**EXERCISE:**
For the data below, give again exactly the lines from the one containing "Lemma counted_blocks s" through the one containing "intros Hc Hn Hb H.", both ends included, and no others.

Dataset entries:
Lemma start_file_counts s f info s' : P f → start_file s f = Ret (info, s') → counts s s' ∧ known s' (next_chunk info) ∧ known s' (bulk_chunk info).
Proof.
  intros HP H. unfold start_file in H. apply bind_Ret in H as (x & _ & H). apply bind_Ret in H as ([[next tag] s1] & H1 & H).
  assert (counts s s1 ∧ known s1 next) as [Hs1 Hnext].
  { destruct (may_have_chunks_ x); [|by injection H1 as <- <- <-; split; [apply counts_refl|]].
    apply bind_Ret in H1 as ([c s2] & Hn & H1). apply new_chunk_counts in Hn as [Hn Hc]; [|done]. injection H1 as <- <- <-.
    split; [apply (counts_trans _ s2); [done|apply fetch_tag_counts]|]. by apply (fetch_tag_counts s2). }
  destruct (_ || _); [|by injection H as <- <-].
  apply bind_Ret in H as ([c s2] & Hn & H). apply new_chunk_counts in Hn as [Hn Hc]; [|done]. apply bind_Ret in H as (s3 & Hb%MakeBulkChunk_counts & H).
  apply bind_Ret in H as (s4 & Hz%set_size_counts & [= <- <-]). cbn [next_chunk bulk_chunk].
  assert (counts s1 s4) as H14 by (eapply counts_trans; [exact Hn|]; by eapply counts_trans). pose proof (fetch_tag_counts s4) as H5.
  split; [eapply counts_trans; [exact Hs1|]; by eapply counts_trans|]. split; [apply H5, H14, Hnext|]. apply H5, Hz, Hb, Hc.
Qed.

Definition known_blocks (s : TaskChunk) (l : list BlockItem) : Prop := Forall (λ b, is_Some (bl_chunk b) ∧ known s (bl_chunk b)) l.

Lemma known_blocks_grows s s' l : grows s s' → known_blocks s l → known_blocks s' l.
Proof. intros Hg Hl. eapply Forall_impl; [exact Hl|]. intros b [Hb1 Hb2]. split; [done|by apply Hg]. Qed.

Lemma known_block s l t f c ty d : known s (Some c) → known_blocks s l → known_blocks s (l ++ [mkBlock ty t f (Some c) d]).
Proof. intros Hc Hl. apply Forall_app. split; [done|]. by repeat constructor. Qed.

Lemma emit_known s l t f c (B : bytes) i n (cond : bool) l' : known s (Some c) → known_blocks s l →
  (if cond then bytes ← load B i n; block_tail ← MakeDataCopy t f (Some c) bytes; Ret (l ++ [block_tail]) else Ret l) = Ret l' → known_blocks s l'.
Proof.
  intros Hc Hl H. destruct cond; [|by injection H as <-]. apply bind_Ret in H as (d & _ & H). apply bind_Ret in H as (b & Hb & [= <-]).
  apply bind_Ret in Hb as (? & _ & [= <-]). by apply known_block.
Qed.

Lemma chunk_loop_counts fuel : ∀ s f info c data i out out' i' info' c' s', P f → known s (Some c) → next_chunk info = Some c → known_blocks s out →
  chunk_loop fuel s f info c data i out = Ret (out', i', info', c', s') →
  counts s s' ∧ known s' (Some c') ∧ next_chunk info' = Some c' ∧ bulk_chunk info' = bulk_chunk info ∧ known_blocks s' out'.
Proof.
  induction fuel as [|fuel IH]; intros s f info c data i out out' i' info' c' s' HP Hc Hi Hout H; [done|]. cbn [chunk_loop] in H.
  apply bind_Ret in H as (x & Hx%get_file_Ret & H). apply bind_Ret in H as ([cut d] & _ & H).
  set (s1 := put_file s f (set_detector x d)) in *. assert (counts s s1) as Hs1 by by apply (put_file_counts s f x).
  destruct (cut =? 0); [injection H as <- <- <- <- <-; split; [done|]; split; [by apply Hs1|]; split; [done|]; split; [done|]; by apply (known_blocks_grows s); [apply Hs1|]|].
  do 3 apply bind_Ret in H as (? & _ & H). apply bind_Ret in H as (out1 & Hemit & H).
  apply (emit_known s1) in Hemit; [|by apply Hs1|by apply (known_blocks_grows s); [apply Hs1|]].
  apply bind_Ret in H as (y & _ & H). apply bind_Ret in H as (? & _ & H). apply bind_Ret in H as (z & _ & H).
  destruct (cut <? fl_size z).
  - apply bind_Ret in H as (s2 & Hs2%set_size_counts & H). apply bind_Ret in H as ([c3 s3] & Hn & H). apply new_chunk_counts in Hn as [Hs3 Hc3]; [|done].
    cbn [fetch_tag] in H. pose proof (fetch_tag_counts s3) as Hs4. apply IH in H as (Hs' & Hc' & Hi' & Hb' & Ho'); [|done|by apply Hs4|done|].
    + split; [|done]. eapply counts_trans; [exact Hs1|]. eapply counts_trans; [exact Hs2|]. eapply counts_trans; [exact Hs3|]. by eapply counts_trans.
    + apply (known_blocks_grows s3); [apply Hs4|]. apply (known_blocks_grows s2); [apply Hs3|]. apply known_block; [by apply Hs2, Hs1|].
      apply (known_blocks_grows s1); [apply Hs2|done].
  - apply IH in H as (Hs' & Hrest); [|done|by apply Hs1|done|done]. split; [by eapply counts_trans|done].
Qed.

Lemma counted_blocks s outs out : counted s outs → known_blocks s out → counted s (outs ++ out).
Proof. intros [H1 H2 H3 H4 H5] Ho. split; try done. by apply Forall_app. Qed.

Lemma put_info_counted s outs m : counted s outs → (∀ t info, m !! t = Some info → known s (next_chunk info) ∧ known s (bulk_chunk info)) →
  counted (put_info s m) outs.
Proof. intros [H1 H2 H3 H4 H5] Hm. by split. Qed.

Lemma insert_info_counted s outs t info : counted s outs → known s (next_chunk info) → known s (bulk_chunk info) →
  counted (put_info s (<[t := info]> (tag_map_ s))) outs.
Proof.
  intros Hc Hn Hb. apply put_info_counted; [done|]. intros t' info' [[<- <-]|[_ Hi]]%lookup_insert_Some; [done|]. by apply (ct_info _ _ Hc t').
Qed.

Lemma chunk_stop_counted s outs input info out s' : counted s outs → known s (next_chunk info) → known s (bulk_chunk info) →
  chunk_stop s input info = Ret (out, s') → counted s' (outs ++ out).
Proof.
  intros Hc Hn Hb H. unfold chunk_stop in H. apply bind_Ret in H as (x & Hx%get_file_Ret & H).
  set (s1 := put_file s (bl_file input) (set_is_fully_chunked x)) in *. assert (counts s s1) as Hs1 by by apply (put_file_counts s _ x).
  apply bind_Ret in H as ([out2 s2] & H2 & [= <- <-]). assert (counts s1 s2 ∧ known_blocks s2 out2) as [Hs2 Ho2].
  { destruct (next_chunk info) as [c|]; [|injection H2 as <- <-; by split; [apply counts_refl|constructor]].
    apply bind_Ret in H2 as (y & _ & H2). apply bind_Ret in H2 as (? & _ & H2). apply bind_Ret in H2 as (s3 & Hs3%set_size_counts & [= <- <-]).
    split; [done|]. apply (known_block s3 []); [by apply Hs3, Hs1|constructor]. }
  assert (counted s2 outs) as Hc2 by by apply Hs2, Hs1. apply counted_blocks.
  - apply put_info_counted; [done|]. intros t info' [_ Hi]%lookup_delete_Some. by apply (ct_info _ _ Hc2 t).
  - change (known_blocks s2 (match bulk_chunk info with Some c => out2 ++ [stop_block (output_tag_bulk info) (bl_file input) (Some c)] | None => out2 end)).
    destruct (bulk_chunk info) as [c|]; [|done]. apply known_block; [by apply Hs2, Hs1|done].
Qed.

Lemma chunk_data_counted s outs input info out s' : P (bl_file input) → counted s outs → known s (next_chunk info) → known s (bulk_chunk info) →
  chunk_data s input info = Ret (out, s') → counted s' (outs ++ out).
Proof.
  intros HP Hc Hn Hb H. unfold chunk_data in H. apply bind_Ret in H as (bulk & H1 & H). apply bind_Ret in H as ([[out2 info2] s2] & H2 & [= <- <-]).
  assert (known_blocks s bulk) as Hbulk.
  { destruct (bulk_chunk info) as [c|]; [|injection H1 as <-; constructor]. apply bind_Ret in H1 as (b & Hcopy & [= <-]).
    apply bind_Ret in Hcopy as (? & _ & [= <-]). by apply (known_block s []); [|constructor]. }
  assert (counts s s2 ∧ known_blocks s2 out2 ∧ known s2 (next_chunk info2) ∧ bulk_chunk info2 = bulk_chunk info) as (Hs2 & Ho2 & Hn2 & Hb2).
  { destruct (next_chunk info) as [c|] eqn:Hnc; [|injection H2 as <- <- <-; split; [apply counts_refl|]; split; [constructor|]; by rewrite Hnc].
    apply bind_Ret in H2 as ([[[[out3 i3] info3] c3] s3] & H3 & H2). apply chunk_loop_counts in H3 as (Hs3 & Hc3 & Hi3 & Hb3 & Ho3); [|done|done|done|constructor].
    apply bind_Ret in H2 as (? & _ & H2). apply bind_Ret in H2 as ([out4 off4] & H4 & [= <- <- <-]). cbn [next_chunk bulk_chunk]. rewrite Hi3.
    split; [done|]. split; [|done]. destruct (_ >? 0); [|by injection H4 as <- <-].
    apply bind_Ret in H4 as (d & _ & H4). apply bind_Ret in H4 as (b & Hcopy & [= <- <-]). apply bind_Ret in Hcopy as (? & _ & [= <-]). by apply known_block. }
  apply counted_blocks.
  - apply insert_info_counted; [by apply Hs2|done|rewrite Hb2; by apply Hs2].
  - change (known_blocks s2 (out2 ++ bulk)). apply Forall_app. split; [done|]. apply (known_blocks_grows s); [apply Hs2|done].
Qed.

Lemma Process_counted s outs input out s' : P (bl_file input) → counted s outs → TaskChunk_Process s input = Ret (out, s') → counted s' (outs ++ out).
Proof.
  intros HP Hc H. unfold TaskChunk_Process in H. apply bind_Ret in H as (x & _ & H). apply bind_Ret in H as (? & _ & H).
  apply bind_Ret in H as ([info s1] & H1 & H). assert (counted s1 outs ∧ known s1 (next_chunk info) ∧ known s1 (bulk_chunk info)) as (Hc1 & Hn & Hb).
  { destruct (tag_map_ s !! bl_tag input) as [info'|] eqn:Hi; [injection H1 as <- <-; split; [done|]; by apply (ct_info _ _ Hc (bl_tag input))|].
    apply bind_Ret in H1 as ([info2 s2] & H2 & [= <- <-]). apply start_file_counts in H2 as (Hs2 & Hn & Hb); [|done].
    split; [|done]. apply insert_info_counted; [by apply Hs2|done|done]. }
  apply bind_Ret in H as (? & _ & H). destruct (bl_type input); [done|by eapply chunk_data_counted|by eapply chunk_stop_counted].
Qed.

Lemma run_chunk_counted ins : ∀ s outs out s', Forall (λ b, P (bl_file b)) ins → counted s outs → run_chunk s ins = Ret (out, s') → counted s' (outs ++ out).
Proof.
  induction ins as [|b ins IH]; intros s outs out s' HP Hc H; cbn in H; [injection H as <- <-; by rewrite app_nil_r|].
  apply Forall_cons in HP as [Hb HP]. apply bind_Ret in H as ([o1 s1] & H1 & H). apply bind_Ret in H as ([o2 s2] & H2 & [= <- <-]).
  rewrite app_assoc. eapply IH; [done| |exact H2]. by apply (Process_counted s outs b).
Qed.
End Counting.
Lemma registration_ok hashes calls w order : written hashes calls w → order ≡ₚ elements (dom (chunks s)) →
  ∃ dispatched w', run_stage (λ w, OnChunkComplete alg hashes w 0) w order = Ret (dispatched, w') ∧ Forall (job_file jobs) dispatched ∧
  ∀ t j path sfx, jobs !! t = Some j → rest_ok fuel R j path sfx → of_key Some (jb_file j) dispatched = [jb_file j] ∧
    ∃ res w'', TaskRegister_Process alg w' (jb_file j) = Ret (res, w'') ∧ reported minimal maximal threshold calls j path sfx res.
Proof.
  intros Hw Ho. assert (NoDup order) as Hnd by (rewrite Ho; apply NoDup_elements).
  assert (∀ f, of_key (chunk_file (wr_chunks w)) f order ≠ [] → job_file jobs f) as Hjob.
  { intros f Hne. destruct (of_key _ f order) as [|c l] eqn:Hc; [done|]. assert (c ∈ of_key (chunk_file (wr_chunks w)) f order) as Hin by (rewrite Hc; by left).
    apply list_elem_of_filter in Hin as [Hf _]. rewrite (written_file _ _ _ _ Hw) in Hf. destruct (chunks s !! c) as [y|] eqn:Hy; [|done]. injection Hf as <-.
    apply (ct_chunks _ _ _ _ Hcounted c y Hy). }
  destruct (register_stage alg hashes (files s) R (wr_chunks w) order Hnd) with (h := upload_handle_ w) as (dispatched & w' & Hrun & Hend).
  - intros f Hne. destruct (Hjob f Hne) as (t & j & Hj & <-). destruct (Hlists t j Hj) as (addrs & bulks & Hl).
    destruct (fi_item _ _ _ _ _ _ _ _ Hl) as (x & Hx & Hsize & Hfull & Hn & _). destruct (Hrest t j Hj) as (path & sfx & HR & _ & Hsfx & _).
    exists x, (new_rest path sfx alg). pose proof (order_file _ _ _ _ _ _ _ Hw Ho Hl) as Hp. split_and!; [done|done|done|unfold zlen; by rewrite Hp|].
    intros c z Hc Hz Hs. rewrite Hp in Hc. rewrite Hsize.
    by apply (whole_hash minimal maximal threshold Hmin Hmax H compress alg hashes (wr_chunks w) s blocks j addrs bulks path sfx Hl Hsfx (written_chunks _ _ _ t j Hw Hj) c z Hc Hz).
  - apply Forall_forall. intros c Hc. rewrite Ho, elem_of_elements, elem_of_dom in Hc. rewrite (written_file _ _ _ _ Hw). destruct Hc as [y ->]. by eexists.
  - exists dispatched, w'. replace w with (mkWrite (files s) R (wr_chunks w) (upload_handle_ w)) at 1 by (rewrite <- (wn_files _ _ _ Hw), <- (wn_rest _ _ _ Hw); by destruct w).
    split; [done|]. split.
    + apply Forall_forall. intros f Hf. apply Hjob. intros Hno. destruct (Hend f) as [_ Hd]. rewrite Hno in Hd.
      assert (of_key Some f dispatched = []) as Hd0.
      { destruct (files s !! f), (R !! f); [|by apply Hd..]. destruct Hd as (_ & _ & ->). rewrite decide_False; [done|]. by intros [? _]. }
      assert (f ∈ of_key Some f dispatched) as Hin by by apply list_elem_of_filter. rewrite Hd0 in Hin. by apply not_elem_of_nil in Hin.
    + intros t j path sfx Hj Hok. destruct (Hlists t j Hj) as (addrs & bulks & Hl). destruct (fi_item _ _ _ _ _ _ _ _ Hl) as (x & Hx & Hsize & Hfull & Hn & Hleg).
      pose proof (order_file _ _ _ _ _ _ _ Hw Ho Hl) as Hp. destruct (Hend (jb_file j)) as [_ Hd]. destruct Hok as [HR Hok]. rewrite Hx, HR in Hd. destruct Hd as (Hf & Hr & Hdis).
      split.
      * rewrite Hdis, decide_True; [done|]. split; [|done]. intros He. rewrite He in Hp. apply Permutation_nil_l in Hp. by apply (file_list_nonempty _ _ _ Hl).
      * apply (file_reported hashes calls w w' t j path sfx _ _ addrs bulks Hw Hj (conj HR Hok) Hl Hp Hf); [|done|done]. cbn. unfold zlen in *. rewrite Hp. lia.
Qed.
End Stages.

Lemma pipeline_ok mn av mx d files jobs ins R fuel : new_detector mn av mx = Ret d → 0 < mn → mx < 2 ^ 62 → jobs_ok jobs →
  (∀ t j, jobs !! t = Some j →
     files !! jb_file j = Some (mkFile (zlen (jb_data j)) (jb_may j) (jb_bulk j) d 0 0) ∧
     (∃ datas, blocks_with t ins = file_blocks t (jb_file j) datas ∧ concat datas = jb_data j ∧ Forall good_piece datas) ∧
     ∃ path sfx, rest_ok fuel R j path sfx) →
  (∀ b, b ∈ ins → is_Some (jobs !! bl_tag b)) →
  ∃ blocks s, run_chunk (mkTask files ∅ 0 kFirstTag ∅) ins = Ret (blocks, s) ∧ ∀ blocks', same_order blocks blocks' →
  ∃ packed w1, run_stage (TaskCompress_Process fuel) (mkCompress ∅ ∅) blocks' = Ret (packed, w1) ∧ ∀ packed', same_order packed packed' →
  ∃ hashed w2, run_stage (TaskHash_Process init update final alg) (mkHasher ∅ ∅) packed' = Ret (hashed, w2) ∧ ∀ hashed', same_order hashed hashed' →
  ∃ calls w3, run_stage (TaskWrite_Process alg (hash_value_ w2)) (mkWrite (Ingestion.files s) R (chunks s) ∅) hashed' = Ret (calls, w3) ∧ calls_ok jobs R calls ∧
  ∀ order, order ≡ₚ elements (dom (chunks s)) →
  ∃ dispatched w4, run_stage (λ w, OnChunkComplete alg (hash_value_ w2) w 0) w3 order = Ret (dispatched, w4) ∧ Forall (job_file jobs) dispatched ∧
  ∀ t j path sfx, jobs !! t = Some j → rest_ok fuel R j path sfx → of_key Some (jb_file j) dispatched = [jb_file j] ∧
  ∃ res w5, TaskRegister_Process alg w4 (jb_file j) = Ret (res, w5) ∧ reported (Z.to_nat mn) (Z.to_nat mx) (threshold_ d) calls j path sfx res.
Proof.
  intros Hd Hmn Hmx Hjobs Hin Hall.
  destruct (chunked_ok mn av mx d files jobs ins Hd Hmn Hmx Hjobs) as (blocks & s & Hrun & Hfin); [|done|].
  { intros t j Hj. destruct (Hin t j Hj) as (Hf & Hb & _). by split. }
  destruct (new_detector_limits mn av mx d Hd Hmn) as [[Hmin Hmax] _].
  set (legacy f := bool_decide (Exists (λ tj : Z * job, jb_file tj.2 = f ∧ jb_bulk tj.2 = true) (map_to_list jobs))).
  assert (∀ t j, jobs !! t = Some j → legacy (jb_file j) = jb_bulk j) as Hleg.
  { intros t j Hj. unfold legacy. destruct (jb_bulk j) eqn:Hb; [apply bool_decide_eq_true_2|apply bool_decide_eq_false_2].
    - apply Exists_exists. exists (t, j). split; [by apply elem_of_map_to_list|done].
    - intros ([t' j'] & Hj'%elem_of_map_to_list & Hf & Hb')%Exists_exists. cbn in *. pose proof (jo_file _ Hjobs t' t j' j Hj' Hj Hf) as ->. congruence. }
  assert (counted (job_file jobs) legacy s blocks) as Hcounted.
  { eapply (run_chunk_counted _ _ ins (mkTask files ∅ 0 kFirstTag ∅) []); [| |exact Hrun].
    - apply Forall_forall. intros b Hb. destruct (Hall b Hb) as [j Hj]. destruct (Hin _ _ Hj) as (_ & (datas & Hbl & _) & _). exists (bl_tag b), j. split; [done|].
      assert (b ∈ blocks_with (bl_tag b) ins) as Hbin by by apply list_elem_of_filter. rewrite Hbl in Hbin.
      apply elem_of_app in Hbin as [(dd & -> & _)%list_elem_of_fmap|Hbin]; [done|]. by apply list_elem_of_singleton in Hbin as ->.
    - split; cbn; [done|done| |done|constructor]. intros f x (t & j & Hj & <-) Hx. destruct (Hin t j Hj) as (Hf & _). rewrite Hf in Hx. injection Hx as <-.
      split; [done|]. cbn. symmetry. by apply (Hleg t). }
  assert (∀ t j, jobs !! t = Some j → ∃ addrs bulks, file_list (Z.to_nat mn) (Z.to_nat mx) (threshold_ d) s blocks j addrs bulks) as Hlists.
  { intros t j Hj. apply (finished_list _ _ _ Hmin Hmax (job_file jobs) legacy s blocks t j); [done|by exists t, j|by apply (Hleg t)|]. by apply Hfin. }
  assert (∀ t j, jobs !! t = Some j → ∃ path sfx, rest_ok fuel R j path sfx) as Hrest by (intros t j Hj; by apply Hin in Hj as (_ & _ & ?)).
  exists blocks, s. split; [done|]. intros blocks' Hb.
  destruct (stages_ok _ _ _ Hmin Hmax jobs legacy s blocks R fuel Hjobs Hcounted Hlists Hrest blocks' Hb) as (packed & w1 & H1 & Hs1).
  exists packed, w1. split; [done|]. intros packed' Hp. destruct (Hs1 packed' Hp) as (hashed & w2 & H2 & Hs2).
  exists hashed, w2. split; [done|]. intros hashed' Hh. destruct (Hs2 hashed' Hh) as (calls & w3 & H3 & Hw). exists calls, w3. split; [done|].
  split; [by eapply written_calls|]. intros order Ho.
  exact (registration_ok _ _ _ Hmin Hmax jobs legacy s blocks R fuel Hcounted Hlists Hrest _ calls w3 order Hw Ho).
Qed.
End Ingest.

**ANSWER BOX:**
Lemma counted_blocks s outs out : counted s outs → known_blocks s out → counted s (outs ++ out).
Proof. intros [H1 H2 H3 H4 H5] Ho. split; try done. by apply Forall_app. Qed.

Lemma put_info_counted s outs m : counted s outs → (∀ t info, m !! t = Some info → known s (next_chunk info) ∧ known s (bulk_chunk info)) →
  counted (put_info s m) outs.
Proof. intros [H1 H2 H3 H4 H5] Hm. by split. Qed.

Lemma insert_info_counted s outs t info : counted s outs → known s (next_chunk info) → known s (bulk_chunk info) →
  counted (put_info s (<[t := info]> (tag_map_ s))) outs.
Proof.
  intros Hc Hn Hb. apply put_info_counted; [done|]. intros t' info' [[<- <-]|[_ Hi]]%lookup_insert_Some; [done|]. by apply (ct_info _ _ Hc t').
Qed.

Lemma chunk_stop_counted s outs input info out s' : counted s outs → known s (next_chunk info) → known s (bulk_chunk info) →
  chunk_stop s input info = Ret (out, s') → counted s' (outs ++ out).
Proof.
  intros Hc Hn Hb H. unfold chunk_stop in H. apply bind_Ret in H as (x & Hx%get_file_Ret & H).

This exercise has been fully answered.